Young-Simpson Syndrome

Description, Causes and Risk Factors:

Abbreviation: YSS.

Young-Simpson Syndrome is a rare genetic disorder, characterized by facial dysmorphisms including blepharophimosis and ptosis, congenital hypothyrodism, and mental retardation. It was first described by Young and Simpson in 1987. Only 13 patients have been reported in the literature to date. The majority of the reports have been published in the last few years because of the greater attention give to this disorder.

At present, the syndrome is poorly known to the endocrinologist and pediatricians, but it should be included in the diffrential diagnosis of congenital hypothyrodism. Theories varies regarding the Young Simpson Syndrome's mode of inheritance. One group suggests that is through an autosomal recessive inheritance while another group says its is not.

Young-Simpson Syndrome

This syndrome is characterised by the association of congenital hypothyroidism, facial dysmorphism (microcephaly, blepharophimosis, a bulbous nose, thin lip, low-set ears and micrognathia), postaxial polydactyly and severe intellectual deficit. Less than 20 cases have been reported so far. Cryptorchidism is present in affected males. Some patients also have cardiac anomalies (interventricular communication), hypotonia and growth delay. Autosomal recessive inheritance has been suggested. The evolution of cognitive, adaptive and behavioral characteristics is still unclear.

The mode of inheritance has had mixed findings based on studies undertaken. One study showed that the parents of an individual with Young-Simpson Syndrome are unrelated and phenotypically normal, indicating a sporadic mutation, thus making it difficult to base the cause of the condition on genetic make up alone. Another study however with an individual of Young-Simpson Syndrome had first cousins as parents, giving the possibility of autosomal recessive inheritance.

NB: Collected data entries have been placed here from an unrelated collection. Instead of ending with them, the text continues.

(** * OpenTogetherTube: the metadata resolution and caching engine

    A shallow embedding of the [infoextract] module (cache lookup, gap
    detection, adapter fetch, merge, cache write-back, quota fallback and
    the query resolver) together with the properties of its specification.

    The module's collaborators that live in other files ([../storage],
    [../common/video], the service adapters, Node's [url] module) are
    interfaces here: records of operations and section variables. *)

From stdpp Require Import gmap strings list fin_maps.
From Stdlib Require Import ZArith.

Open Scope string_scope.
Open Scope list_scope.
Open Scope nat_scope.

(** ** JavaScript values, exceptions and completions *)

(** The primitive values a video property can hold. *)
Inductive jsval :=
| JUndefined
| JNull
| JBool (b : bool)
| JNum (n : Z)
| JStr (s : string).

#[global] Instance jsval_eq_dec : EqDecision jsval.
Proof. solve_decision. Defined.

(** ToBoolean, as [&&] and [if] apply it. *)
Definition truthy (v : jsval) : bool :=
  match v with
  | JUndefined | JNull => false
  | JBool b => b
  | JNum n => negb (n =? 0)%Z
  | JStr s => match s with EmptyString => false | String _ _ => true end
  end.

(** Operands of the one strict comparison of the module: an array of
    field names on the left, a primitive on the right. *)
Inductive jsoperand :=
| OArray (l : list string)
| OPrim (v : jsval).

(** [a === b]: no conversion; an array (an object) equals only itself,
    never a primitive. *)
Definition strict_equals (a b : jsoperand) : bool :=
  match a, b with
  | OPrim x, OPrim y => bool_decide (x = y)
  | OArray _, OPrim _ | OPrim _, OArray _ => false
  | OArray _, OArray _ => false (* two distinct array objects *)
  end.

(** What the module can see thrown. [OtherError] stands for any error a
    collaborator raises that is neither of the two imported exception
    classes nor a [TypeError] of the runtime. *)
Inductive exn :=
| TypeError (msg : string)
| UnsupportedMimeTypeException (mime : jsval)
| OutOfQuotaException
| OtherError (name : string).

#[global] Instance exn_eq_dec : EqDecision exn.
Proof. solve_decision. Defined.

(** [e instanceof OutOfQuotaException] *)
Definition instanceof_OutOfQuotaException (e : exn) : bool :=
  match e with OutOfQuotaException => true | _ => false end.
(** A name made unique is the name, a '.', and a number. *)
Lemma makeUniqueName_shape (fuel : nat) (taken : list string) (UniqueName : string) :
  forall Last : N,
    exists n : N,
      (makeUniqueName fuel taken Last UniqueName).1
      = UniqueName +:+ "." +:+ pretty n.
Proof.
  induction fuel as [|fuel IH]; intros Last; simpl.
  - eauto.
  - destruct (decide (_ ∈ taken)); [apply IH|simpl; eauto].
Qed.

(** If the loop ends on a name of the table, every candidate it tried is in
    the table. *)
Lemma makeUniqueName_all_taken (fuel : nat) (taken : list string) (UniqueName : string) :
  forall Last : N,
    (makeUniqueName fuel taken Last UniqueName).1 ∈ taken ->
    forall k : nat, (k <= fuel)%nat ->
      UniqueName +:+ "." +:+ pretty (N.succ Last + N.of_nat k)%N ∈ taken.
Proof.
  induction fuel as [|fuel IH]; intros Last Hin k Hk; simpl in Hin.
  - replace k with 0%nat by lia. rewrite N.add_0_r. exact Hin.
  - destruct (decide (_ ∈ taken)) as [Hc|Hc].
    + destruct k as [|k]; [rewrite N.add_0_r; exact Hc|].
      replace (N.succ Last + N.of_nat (S k))%N with (N.succ (N.succ Last) + N.of_nat k)%N
        by lia.
      apply IH; [exact Hin|lia].
    + simpl in Hin. contradiction.
Qed.

(** As many rounds as the table has names are enough: the name that comes out
    is not in the table. *)
Lemma makeUniqueName_free (fuel : nat) (taken : list string) (Last : N)
    (UniqueName : string) :
  (length taken <= fuel)%nat ->
  (makeUniqueName fuel taken Last UniqueName).1 ∉ taken.
Proof.
  intros Hfuel Hin.
  pose proof (makeUniqueName_all_taken fuel taken UniqueName Last Hin) as Hall.
  set (candidate := fun k : nat =>
         UniqueName +:+ "." +:+ pretty (N.succ Last + N.of_nat k)%N) in *.
  assert (Inj (=) (=) candidate) as Hinj.
  { intros j k Hjk. unfold candidate in Hjk.
    apply (inj (String.app UniqueName)) in Hjk.
    apply (inj (String.app ".")) in Hjk.
    apply (inj pretty) in Hjk. lia. }
  assert (candidate <$> seq 0 (S fuel) ⊆+ taken) as Hsub.
  { apply NoDup_submseteq.
    - apply NoDup_fmap_2; [exact Hinj|apply NoDup_seq].
    - intros x Hx. apply list_elem_of_fmap in Hx as (k & -> & Hk).
      apply elem_of_seq in Hk. apply Hall. lia. }
  apply submseteq_length in Hsub. rewrite length_fmap, length_seq in Hsub. lia.
Qed.

Lemma setName_unchanged (f : Function) : setName f (getName f) = f.
Proof. unfold setName. rewrite decide_True by reflexivity. reflexivity. Qed.

(** A name no other value of the module has is taken as it is. *)
Lemma setName_free (f : Function) (Name : string) :
  Name ∉ vmap (fn_symtab f) -> getName (setName f Name) = Name.
Proof.
  intros Hfree. unfold setName.
  destruct (decide (getName f = Name)) as [Heq|Hne]; [exact Heq|].
  destruct Name as [|c Name]; [reflexivity|].
  unfold createValueName. rewrite decide_False by exact Hfree. reflexivity.
Qed.

(** A new name another value of the module has comes back with a '.' and a
    number after it. *)
Lemma setName_clash (f : Function) (Name : string) :
  getName f <> Name ->
  Name ∈ vmap (fn_symtab f) ->
  Name <> EmptyString ->
  exists n : N,
    getName (setName f Name) = Name +:+ "." +:+ pretty n
    /\ getName (setName f Name) ∉ vmap (fn_symtab f).
Proof.
  intros Hne Hin Hnonempty. unfold setName.
  rewrite decide_False by exact Hne.
  destruct Name as [|c Name]; [contradiction|].
  unfold createValueName. rewrite decide_True by exact Hin.
  cbn [getName fn_name fst].
  destruct (makeUniqueName_shape (length (vmap (fn_symtab f))) (vmap (fn_symtab f))
              (String c Name) (LastUnique (fn_symtab f))) as [n Hn].
  exists n. split; [exact Hn|].
  apply makeUniqueName_free. reflexivity.
Qed.

Lemma std_replace_nonempty (s : string) (old_value new_value : Ascii.ascii) :
  occurs old_value s = true -> std_replace s old_value new_value <> EmptyString.
Proof. destruct s; simpl; [discriminate|discriminate]. Qed.

(** C4 (as the code behaves): the name the bridge asks for is the
    extractor's name with every '.' replaced by '_', but it asks
    [Value::setName] for it, and when another value of the module already has
    that name (the function an earlier extraction from the same function
    returned, say) the name is made unique by appending '.' and a number: the
    call returns a function whose name contains a '.'. *)
Theorem C4_name_clash_returns_dotted_name
    (FILE : string) (extractCodeRegion : Function -> BasicBlock -> option Function)
    (Fn : Function) (BB : BasicBlock) (o : Function) :
  extractCodeRegion Fn BB = Some o ->
  occurs "."%char (getName o) = true ->
  std_replace (getName o) "."%char "_"%char ∈ vmap (fn_symtab o) ->
  exists (Outlined : Function) (n : N),
    LLVMPY_ExtractBasicBlock FILE extractCodeRegion (VFunction Fn) (VBasicBlock BB)
      = Ret (VFunction Outlined)
    /\ getName Outlined
       = std_replace (getName o) "."%char "_"%char +:+ "." +:+ pretty n
    /\ occurs "."%char (getName Outlined) = true.
Proof.
  intros HE Hdot Hin.
  assert (getName o <> std_replace (getName o) "."%char "_"%char) as Hne.
  { intros Heq. rewrite Heq, std_replace_occurs in Hdot by discriminate.
    discriminate. }
  destruct (setName_clash o _ Hne Hin (std_replace_nonempty _ _ _ Hdot))
    as (n & Hn & _).
  exists (setName o (std_replace (getName o) "."%char "_"%char)), n.
  split; [apply Extract_outlined; exact HE|]. split; [exact Hn|].
  rewrite Hn, !occurs_app. simpl. apply orb_true_r.
Qed.
(** [for _ in range(n): body], where the body may [return]: [Some a] is a
    return out of the loop, [None] falls through to the next statement. *)
Fixpoint for_range {A} (n : nat) (body : M (option A)) : M (option A) :=
  match n with
  | O => ret None
  | S n' =>
      bind body (fun r =>
        match r with
        | Some a => ret (Some a)
        | None => for_range n' body
        end)
  end.

Declare Scope py_scope.
Delimit Scope py_scope with py.
Notation "x <- m ;; k" := (bind m (fun x => k))
  (at level 61, m at next level, right associativity) : py_scope.
Notation "m ;; k" := (bind m (fun _ => k))
  (at level 61, right associativity) : py_scope.
Local Open Scope py_scope.

Definition run {A} (m : M A) (h : Host) : Outcome A * State := m h initial_state.
Definition outcome_of {A} (m : M A) (h : Host) : Outcome A := fst (run m h).
Definition trace_of {A} (m : M A) (h : Host) : list Event := trace (snd (run m h)).

(** ** Library calls *)

(** Python's [format(n, "08X")]: upper-case hexadecimal, zero-filled to
    eight columns, the sign (if any) taking the first one. *)
Definition hex_digit (d : Z) : ascii :=
  match d with
  | 0 => "0" | 1 => "1" | 2 => "2" | 3 => "3" | 4 => "4" | 5 => "5"
  | 6 => "6" | 7 => "7" | 8 => "8" | 9 => "9" | 10 => "A" | 11 => "B"
  | 12 => "C" | 13 => "D" | 14 => "E" | _ => "F"
  end%char.

Fixpoint hex_digits (fuel : nat) (n : Z) (acc : string) : string :=
  match fuel with
  | O => acc
  | S fuel' =>
      let acc' := String (hex_digit (n mod 16)) acc in
      if n / 16 =? 0 then acc' else hex_digits fuel' (n / 16) acc'
  end.

Definition hex_upper (n : Z) : string :=
  hex_digits (S (Z.to_nat (Z.log2 n))) n "".

Fixpoint zeros (k : nat) : string :=
  match k with
  | O => ""
  | S k' => String "0"%char (zeros k')
  end.

Definition zfill (width : nat) (s : string) : string :=
  (zeros (width - String.length s) ++ s)%string.

Definition format_08X (n : Z) : string :=
  if n <? 0 then ("-" ++ zfill 7 (hex_upper (- n)))%string
  else zfill 8 (hex_upper n).

(** [struct.unpack("Q", bs)[0]]: eight bytes in native order. *)
Fixpoint le_bytes_to_Z (bs : list byte) : Z :=
  match bs with
  | [] => 0
  | b :: rest => Z.of_N (Byte.to_N b) + 256 * le_bytes_to_Z rest
  end.

Definition struct_unpack_Q (bs : list byte) : M Z :=
  fun h s =>
    if (List.length bs =? 8)%nat then
      (Return (le_bytes_to_Z (if byteorder_little h then bs else rev bs)), s)
    else (Raise (StructError "unpack requires a buffer of 8 bytes"), s).

Definition py_platform_system : M string :=
  emit Ev_platform_system ;; ask platform_system.

Definition kernel32_IsProcessorFeaturePresent (feature : Z) : M Z :=
  emit (Ev_IsProcessorFeaturePresent feature) ;;
  ask (fun h => IsProcessorFeaturePresent h feature).

Definition os_urandom (n : nat) : M (list byte) :=
  emit (Ev_urandom n) ;;
  err <- ask urandom_error ;;
  match err with
  | Some e => raise e
  | None => ask (fun h => map (urandom_byte h) (seq 0 n))
  end.

(** Returns the BOOL and the value left in [hprov]. *)
Definition advapi32_CryptAcquireContextW (dwProvType dwFlags : Z) : M (Z * Z) :=
  emit (Ev_CryptAcquireContextW dwProvType dwFlags) ;;
  ask (fun h => (CryptAcquireContextW_ret h, CryptAcquireContextW_handle h)).

(** Returns the BOOL and the buffer after the call; the buffer starts
    zeroed ([(c_ubyte * 8)()]) and is filled only on success. *)
Definition advapi32_CryptGenRandom (hprov : Z) (len : nat) : M (Z * list byte) :=
  emit (Ev_CryptGenRandom hprov (Z.of_nat len)) ;;
  ask (fun h =>
         (CryptGenRandom_ret h,
          if CryptGenRandom_ret h =? 0 then repeat x00 len
          else map (CryptGenRandom_byte h) (seq 0 len))).
(** The phrases of [_generate_combined_insights]. *)
Definition upward_phrase (change_pct : string) : string :=
  "Strong upward momentum with " +:+ change_pct +:+ "% gain over the period".
Definition downward_phrase (change_pct : string) : string :=
  "Facing downward pressure with " +:+ change_pct +:+ "% decline".
Definition volume_phrase : string := "Increasing trading volume supports the price trend".
Definition positive_phrase : string := "Positive market sentiment aligns with recent news flow".
Definition negative_phrase : string := "Market sentiment shows concerns that may impact performance".
Definition greed_phrase : string := "High greed index suggests optimistic market sentiment".
Definition fear_phrase : string := "Low fear index may indicate potential buying opportunity".
Definition headlines_phrase (n : nat) : string :=
  "Recent news includes " +:+ pretty n +:+ " key developments".
Definition generic_insight : string := "Analysis completed with available market data".
Definition limited_insight : string := "Limited insights available due to data constraints".

Section Tools.
(** [await price_tool.get_price_data(symbol, period)] as seen from the
    call site: it raises, or returns a record, or returns [None]. *)
Variable price_call : string -> string -> exc (option PriceTool.PriceAnalysisResult).
(** [await news_tool.get_financial_news(symbol, max_results=max_results)] *)
Variable news_call : string -> Z -> exc NewsTool.NewsAnalysisResult.
(** [str(v)] as used by f-strings. *)
Variable py_str : pyval -> string.

Definition price_response (result : PriceTool.PriceAnalysisResult) (period : string) : pydict :=
  [("symbol", PStr (PriceTool.symbol result));
   ("current_price", PNum (PriceTool.current_price result));
   ("price_change_percentage", PNum (PriceTool.price_change_percentage result));
   ("price_range", PStr (PriceTool.price_range result));
   ("trend_direction", PStr (PriceTool.trend_direction result));
   ("volume_trend", PStr (PriceTool.volume_trend result));
   ("support_levels", PList (map PNum (PriceTool.support_levels result)));
   ("resistance_levels", PList (map PNum (PriceTool.resistance_levels result)));
   ("moving_averages",
    PDict (map (fun '(k, v) => (k, PNum v)) (PriceTool.moving_averages result)));
   ("analysis_period", PStr period)].

Definition price_placeholder (symbol period : string) (e : exn) : pydict :=
  [("symbol", PStr symbol);
   ("current_price", PNum 0);
   ("price_change_percentage", PNum 0);
   ("price_range", PStr "N/A");
   ("trend_direction", PStr "unknown");
   ("volume_trend", PStr "unknown");
   ("support_levels", PList []);
   ("resistance_levels", PList []);
   ("moving_averages", PDict []);
   ("analysis_period", PStr period);
   ("error", PStr ("Failed to get price data: " +:+ exn_msg e))].

(** Attribute access on the value returned by the price tool. *)
Definition result_attrs (result : option PriceTool.PriceAnalysisResult)
    : exc PriceTool.PriceAnalysisResult :=
  match result with
  | Some r => Ok r
  | None => Raise (Exn AttributeError "'NoneType' object has no attribute 'symbol'")
  end.

Definition _get_price_analysis_impl (symbol period : string) : pydict :=
  try_except
    (result ← price_call symbol period;
     r ← result_attrs result;
     Ok (price_response r period))
    (price_placeholder symbol period).

Definition get_price_analysis (symbol period : string) : pydict :=
  _get_price_analysis_impl symbol period.

Definition news_response (result : NewsTool.NewsAnalysisResult) : pydict :=
  let arts := NewsTool.articles result in
  [("symbol", PStr (NewsTool.symbol result));
   ("overall_sentiment", PStr (NewsTool.overall_sentiment result));
   ("fear_greed_index", PNum (inject_Z (NewsTool.fear_greed_index result)));
   ("key_themes", PList (map PStr (NewsTool.key_themes result)));
   ("top_headlines", PList (map (fun a => PStr (NewsTool.title a)) arts));
   ("article_sentiments", PList (map PStr (NewsTool.sentiments_of arts)));
   ("risk_factors",
    PList (map (fun a => PStr ("Negative news: " +:+ NewsTool.title a))
               (List.filter (fun a => bool_decide (NewsTool.sentiment a = Some "negative")) arts)))].

Definition news_placeholder (symbol : string) (e : exn) : pydict :=
  [("symbol", PStr symbol);
   ("overall_sentiment", PStr "neutral");
   ("fear_greed_index", PNum 50);
   ("key_themes", PList []);
   ("top_headlines", PList []);
   ("article_sentiments", PList []);
   ("risk_factors", PList [PStr ("Data unavailable: " +:+ exn_msg e)])].

Definition _get_news_sentiment_impl (symbol : string) (max_results : Z) : pydict :=
  try_except
    (result ← news_call symbol max_results;
     Ok (news_response result))
    (news_placeholder symbol).

Definition get_news_sentiment (symbol : string) (max_results : Z) : pydict :=
  _get_news_sentiment_impl symbol max_results.

(** The body of the [try] block of [_generate_combined_insights]. *)
Definition insights_try (price_data news_data : pydict) : W unit :=
  let current_price := dict_get "current_price" price_data (PNum 0) in
  positive ← lift (gt_num current_price 0);
  _ ← when positive (
    let change_pct := dict_get "price_change_percentage" price_data (PNum 0) in
    let trend := dict_get "trend_direction" price_data (PStr "unknown") in
    _ ← (if eq_str trend "bullish" then
           append (upward_phrase (py_str change_pct))
         else if eq_str trend "bearish" then
           append (downward_phrase (py_str change_pct))
         else mret tt);
    when (eq_str (dict_lookup "volume_trend" price_data) "increasing")
         (append volume_phrase));
  let sentiment := dict_get "overall_sentiment" news_data (PStr "neutral") in
  let fear_greed := dict_get "fear_greed_index" news_data (PNum 50) in
  _ ← (if eq_str sentiment "positive" then
         append positive_phrase
       else if eq_str sentiment "negative" then
         append negative_phrase
       else mret tt);
  greedy ← lift (gt_num fear_greed 70);
  _ ← (if greedy : bool then
         append greed_phrase
       else
         fearful ← lift (lt_num fear_greed 30);
         when fearful (append fear_phrase));
  let headlines := dict_get "top_headlines" news_data (PList []) in
  when (truthy headlines) (
    n ← lift (py_len headlines);
    append (headlines_phrase n)).

Definition _generate_combined_insights (price_data news_data : pydict) : list string :=
  let insights :=
    match insights_try price_data news_data [] with
    | (insights, Ok _) => insights
    | (insights, Raise _) => insights ++ [limited_insight]
    end in
  match insights with
  | [] => [generic_insight]
  | _ => slice insights None (Some 5)
  end.

Definition comprehensive_response (symbol period : string)
    (price_data news_data : pydict) (insights : list string) : pydict :=
  [("symbol", PStr symbol);
   ("analysis_period", PStr period);
   ("price_analysis", PDict price_data);
   ("sentiment_analysis", PDict news_data);
   ("key_insights", PList (map PStr insights));
   ("summary", PStr ("Comprehensive analysis of " +:+ symbol +:+ " over " +:+ period))].

Definition comprehensive_failure (symbol period : string) (e : exn) : pydict :=
  [("symbol", PStr symbol);
   ("analysis_period", PStr period);
   ("price_analysis", PDict []);
   ("sentiment_analysis", PDict []);
   ("key_insights", PList [PStr ("Analysis failed: " +:+ exn_msg e)]);
   ("error", PStr "Unable to complete comprehensive analysis")].

Definition get_comprehensive_analysis (symbol period : string) : pydict :=
  try_except
    (let price_data := _get_price_analysis_impl symbol period in
     let news_data := _get_news_sentiment_impl symbol 5 in
     let insights := _generate_combined_insights price_data news_data in
     Ok (comprehensive_response symbol period price_data news_data insights))
    (comprehensive_failure symbol period).

End Tools.

(** The tools as [ToolFactory] wires them: the price tool with its default
    interval, the news tool with no query override. *)
Section Wired.
Variable fetch : string -> string -> string -> exc PriceTool.Quotes.
Variable now : Z.
Variable set_order : list string -> list string.
Variable days_ago_iso : nat -> string.
Variable news_api_key : option string.
Variable http_get : string -> Z -> exc pyval.

Definition wired_price_call (symbol period : string)
    : exc (option PriceTool.PriceAnalysisResult) :=
  Ok (PriceTool.get_price_data fetch now symbol period "1d").

Definition wired_news_call (symbol : string) (max_results : Z)
    : exc NewsTool.NewsAnalysisResult :=
  Ok (NewsTool.get_financial_news set_order days_ago_iso now news_api_key http_get
        symbol None max_results).
End Wired.

End AgentTool.

(* ===================================================================== *)
(** * app/repositories/conversation_repository.py *)
(* ===================================================================== *)

Module ConversationRepository.

(** One entry of [messages]: the dict with keys role, content, timestamp.
    The content is whatever the caller passed: nothing checks that it is a
    string. *)
Record Turn := mkTurn {
  role : string;
  content : pyval;
  timestamp : Z
}.

Record ConversationHistory := mkConversationHistory {
  conversation_id : string;
  user_id : string;
  messages : list Turn;
  created_at : Z;
  updated_at : Z
}.

(** [self._conversations] *)
Abbreviation store := (gmap string ConversationHistory).

(** [fresh_id] is the value of [str(uuid.uuid4())], [now] the clock. *)
Definition create_conversation (fresh_id : string) (now : Z) (user_id : string)
    (s : store) : store * string :=
  (<[fresh_id := {| conversation_id := fresh_id;
                    user_id := user_id;
                    messages := [];
                    created_at := now;
                    updated_at := now |}]> s,
   fresh_id).

Definition get_conversation (conversation_id : string) (s : store) : exc ConversationHistory :=
  match s !! conversation_id with
  | Some conversation => Ok conversation
  | None => Raise (Exn ValueError ("Conversation " +:+ conversation_id +:+ " not found"))
  end.
(** * Minimum spanning tree kernel (mst.c): data structures and algorithms

    A shallow embedding of the MST kernel of [src/mst.c] and the proofs of
    its specified properties.

    Conventions of the embedding.
    - A C [int] is a [Z].  Integer division and remainder are C's truncating
      ones ([Z.quot], [Z.rem]).  Under the well-formedness conditions stated
      with each theorem every value stays inside the 32-bit range.
    - A C array is a [list]; reading or writing outside the allocated block
      has no defined behaviour and yields [None].  A cell of a block obtained
      from [malloc]/[realloc] that was never written is [None] in a list of
      cells ([cell A = option A]) and reading it yields [None] as well.
    - Loops whose trip count is fixed on entry are structural recursions on
      that count; the other loops and the recursive functions take a [fuel]
      argument, and [None] is returned when it runs out.
    - The edge list, a flat block of [3·E] ints read and written three at a
      time ([copyEdge]), is a list of [Edge] records: slot [k] stands for
      the ints [3k], [3k+1], [3k+2]. *)

From stdpp Require Import base option list sorting strings gmap pretty.
From Stdlib Require Import ZArith Lia.

Local Open Scope Z_scope.

(** ** Constants *)

Definition EDGE_MEMBERS : Z := 3.
Definition UNSET_ELEMENT : Z := -1.
Definition INT_MAX : Z := 2147483647.

(** ** Arrays indexed by a C int *)

Definition rd {A} (l : list A) (i : Z) : option A :=
  if decide (0 ≤ i) then l !! Z.to_nat i else None.

Definition wr {A} (l : list A) (i : Z) (x : A) : option (list A) :=
  if decide (0 ≤ i < Z.of_nat (length l)) then Some (<[Z.to_nat i := x]> l)
  else None.

(** A block whose cells may be uninitialised. *)
Definition cell (A : Type) : Type := option A.

Definition rdc {A} (l : list (cell A)) (i : Z) : option A :=
  c ← rd l i; c.
(** ** The serialization hook, again *)

(** X15.  [json_encoder] never returns a [datetime], and applying it a
    second time changes nothing. *)
Theorem json_encoder_idempotent (obj : pyval) :
  isinstance_datetime (json_encoder obj) = false
  ∧ json_encoder (json_encoder obj) = json_encoder obj.
Proof. split; by destruct obj. Qed.
(** ** Degenerate folds *)

Lemma insert_perm {A : Type} (cmp : A -> A -> Q) (x : A) (sorted : list A) :
  Permutation (insert cmp x sorted) (x :: sorted).
Proof.
  induction sorted as [|y ys IH]; cbn [insert]; [reflexivity|].
  destruct (is_neg (cmp x y)); [reflexivity|].
  rewrite IH. apply perm_swap.
Qed.

Lemma sort_perm {A : Type} (cmp : A -> A -> Q) (arr : list A) :
  Permutation (sort cmp arr) arr.
Proof.
  unfold sort. rewrite <- (app_nil_r arr) at 2.
  generalize (@nil A) as acc.
  induction arr as [|x rest IH]; intros acc; cbn [fold_left app].
  - reflexivity.
  - rewrite IH, insert_perm. symmetry. apply Permutation_middle.
Qed.

Lemma rankLoop_no_positive (pairs : list Pair) :
  Forall (fun p => Qeq_bool (label p) 1 = false) pairs ->
  forall i st,
    rankLoop pairs i st =
      mkRank (positives st) (negatives st + Z.of_nat (length pairs))
             (sumRanks st).
Proof.
  induction 1 as [|p rest Hp _ IH]; intros i st; cbn [rankLoop length].
  - destruct st. cbn. f_equal. lia.
  - rewrite Hp, IH. cbn [positives negatives sumRanks]. f_equal. lia.
Qed.

Lemma rankLoop_all_positive (pairs : list Pair) :
  Forall (fun p => Qeq_bool (label p) 1 = true) pairs ->
  forall i st,
    exists s,
      rankLoop pairs i st =
        mkRank (positives st + Z.of_nat (length pairs)) (negatives st) s /\
      (2 * s = 2 * sumRanks st
               + Z.of_nat (length pairs)
                 * (2 * Z.of_nat i + Z.of_nat (length pairs) + 1))%Z.
Proof.
  induction 1 as [|p rest Hp _ IH]; intros i st; cbn [rankLoop length].
  - exists (sumRanks st). destruct st. cbn. split; [f_equal; lia | lia].
  - rewrite Hp.
    destruct (IH (S i) (mkRank (positives st + 1) (negatives st)
                          (sumRanks st + (Z.of_nat i + 1))))
      as (s & -> & Hs).
    cbn [positives negatives sumRanks] in *.
    exists s. split; [f_equal; lia | nia].
Qed.

Lemma aucOfRanks_no_positive (n : Z) : aucOfRanks (mkRank 0 n 0) = NaN.
Proof.
  unfold aucOfRanks. cbn [positives negatives sumRanks Z.mul]. reflexivity.
Qed.

Lemma aucOfRanks_no_negative (p s : Z) :
  (2 * s = p * (p + 1))%Z -> aucOfRanks (mkRank p 0 s) = NaN.
Proof.
  intros Hs. unfold aucOfRanks. cbn [positives negatives sumRanks].
  rewrite Z.mul_0_r, <- Hs.
  rewrite (div_same _ (Fin 0) _ (Fin 0)); [reflexivity | | apply same_fin].
  cbn [sub div of_Z fin].
  change (is_zero (Qred (inject_Z 2))) with false.
  unfold sub, of_Z, fin. cbn [neg add same]. unfold fin. cbn [same].
  rewrite !Qred_correct, inject_Z_mult.
  change (inject_Z 2) with 2. field.
Qed.

Lemma pairs_labels (P : Q -> Prop) (predictions labels : list Q) :
  Forall P labels ->
  Forall (fun p => P (label p))
    (map (fun '(p, l) => mkPair p l) (combine predictions labels)).
Proof.
  intros H. apply Forall_forall. intros pr Hin.
  apply in_map_iff in Hin as ([p l] & <- & Hin).
  apply in_combine_r in Hin. rewrite Forall_forall in H.
  exact (H l Hin).
Qed.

Research: Researchers studied a cohort of 19 individuals with a presumed diagnosis of YSS. Twelve individuals were considered to have typical features of the syndrome, 2 had suggestive but milder features, and 5 were classified as atypical. By whole-exome sequencing in 4 individuals with typical features, researchs identified heterozygous mutations in the KAT6B gene: a nonsense mutation (E1357X; 605880.0004) in individual 4 (E1357X), a 1-bp insertion (605880.0001) in individual 1, and a 2-bp deletion (605880.0002) in individual 2. Subsequently, all 19 individuals with an YSS or a YSS-like phenotype were sequenced for the entire KAT6B coding region by classic Sanger sequencing. Truncating mutations in exon 18 of the KAT6B gene were confirmed in 12 individuals, and individual 3 was found to have a heterozygous frameshift mutation in exon 15 (605880.0003), which had not been detected on whole-exome sequencing. When parental samples were available, the mutations were shown to have occurred de novo. Researchers suggested that mutations of protein-protein interaction domains in exon 18 result in a more complex phenotype than the phenotype due to simple haploinsufficiency of KAT6B and raised the possibility that exon 18 mutations are activating or have a dominant-negative effect.

Symptoms:

Manifestation of the syndrome includes:

    Hypothyroidism.

  • Heart defects.

  • Facial dysmorphism.

  • Cryptorchidism in males.

  • Mental retardation and torticollis.

Diagnosis:

The diagnosis of Young-Simpson syndrome remains a clinical one and is usually made by a clinical geneticist on the basis of the physical features, after exclusion of other causes. There are some other syndromes associated with blepharophimosis which have features that overlap with Young-Simpson Syndrome type and these include blepharophimosis-ptosis-epicanthus inversus syndrome (BPES). There is no specific test for Young-Simpson Syndrome as yet.

Treatment:

There is no specific cure or treatment for Young-Simpson Syndrome, but a number of therapies may help at different stages of life. These include physiotherapy, occupational therapy and a detailed assessment of special educational needs. There should be regular review by a pediatrician and thyroid function should be checked every one to two years, or if symptoms develop.

NOTE: The above information is for processing purpose. The information provided herein should not be used during any medical emergency or for the diagnosis or treatment of any medical condition.

DISCLAIMER: This information should not substitute for seeking responsible, professional medical care.